> [WORK ITEM]
Show each line of the data below in which "Open" occurs.

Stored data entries
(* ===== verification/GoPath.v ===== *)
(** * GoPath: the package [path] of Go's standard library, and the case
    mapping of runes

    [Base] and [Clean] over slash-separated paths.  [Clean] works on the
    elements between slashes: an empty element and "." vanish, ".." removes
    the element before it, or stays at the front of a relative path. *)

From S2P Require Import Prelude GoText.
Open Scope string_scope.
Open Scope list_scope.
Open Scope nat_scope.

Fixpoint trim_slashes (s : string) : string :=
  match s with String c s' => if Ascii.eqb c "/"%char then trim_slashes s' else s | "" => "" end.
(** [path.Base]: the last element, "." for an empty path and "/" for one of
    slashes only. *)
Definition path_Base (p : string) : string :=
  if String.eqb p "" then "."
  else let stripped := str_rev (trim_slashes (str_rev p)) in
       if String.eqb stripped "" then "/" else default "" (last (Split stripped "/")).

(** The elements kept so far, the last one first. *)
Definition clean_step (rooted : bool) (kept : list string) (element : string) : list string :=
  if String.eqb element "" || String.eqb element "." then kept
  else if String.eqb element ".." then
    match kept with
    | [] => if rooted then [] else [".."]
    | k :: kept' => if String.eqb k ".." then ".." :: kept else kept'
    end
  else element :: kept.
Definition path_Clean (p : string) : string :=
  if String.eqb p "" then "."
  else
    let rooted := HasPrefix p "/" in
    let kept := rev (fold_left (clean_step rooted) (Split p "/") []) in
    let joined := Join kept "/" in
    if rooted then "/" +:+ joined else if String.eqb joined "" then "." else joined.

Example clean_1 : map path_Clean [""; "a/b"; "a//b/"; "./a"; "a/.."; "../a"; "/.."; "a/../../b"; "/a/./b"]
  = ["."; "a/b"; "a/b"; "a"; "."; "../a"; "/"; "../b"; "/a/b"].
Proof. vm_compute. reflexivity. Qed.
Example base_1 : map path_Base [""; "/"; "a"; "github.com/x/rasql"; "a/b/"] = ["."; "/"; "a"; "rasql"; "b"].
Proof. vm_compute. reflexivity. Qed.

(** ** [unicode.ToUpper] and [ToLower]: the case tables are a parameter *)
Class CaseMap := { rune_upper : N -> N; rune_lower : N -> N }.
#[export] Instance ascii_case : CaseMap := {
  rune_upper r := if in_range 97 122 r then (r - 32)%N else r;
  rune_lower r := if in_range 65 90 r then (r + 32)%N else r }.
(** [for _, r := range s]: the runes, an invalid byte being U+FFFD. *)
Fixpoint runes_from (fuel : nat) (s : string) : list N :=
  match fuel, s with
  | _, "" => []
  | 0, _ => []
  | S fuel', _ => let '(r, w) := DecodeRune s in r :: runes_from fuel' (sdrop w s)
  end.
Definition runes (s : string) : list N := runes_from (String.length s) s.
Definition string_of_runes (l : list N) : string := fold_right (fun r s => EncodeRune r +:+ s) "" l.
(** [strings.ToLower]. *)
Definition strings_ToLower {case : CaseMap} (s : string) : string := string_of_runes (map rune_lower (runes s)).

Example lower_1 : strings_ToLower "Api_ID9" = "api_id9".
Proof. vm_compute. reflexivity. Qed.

> [COMPLETED TASK]
Open Scope string_scope.
Open Scope list_scope.
Open Scope nat_scope.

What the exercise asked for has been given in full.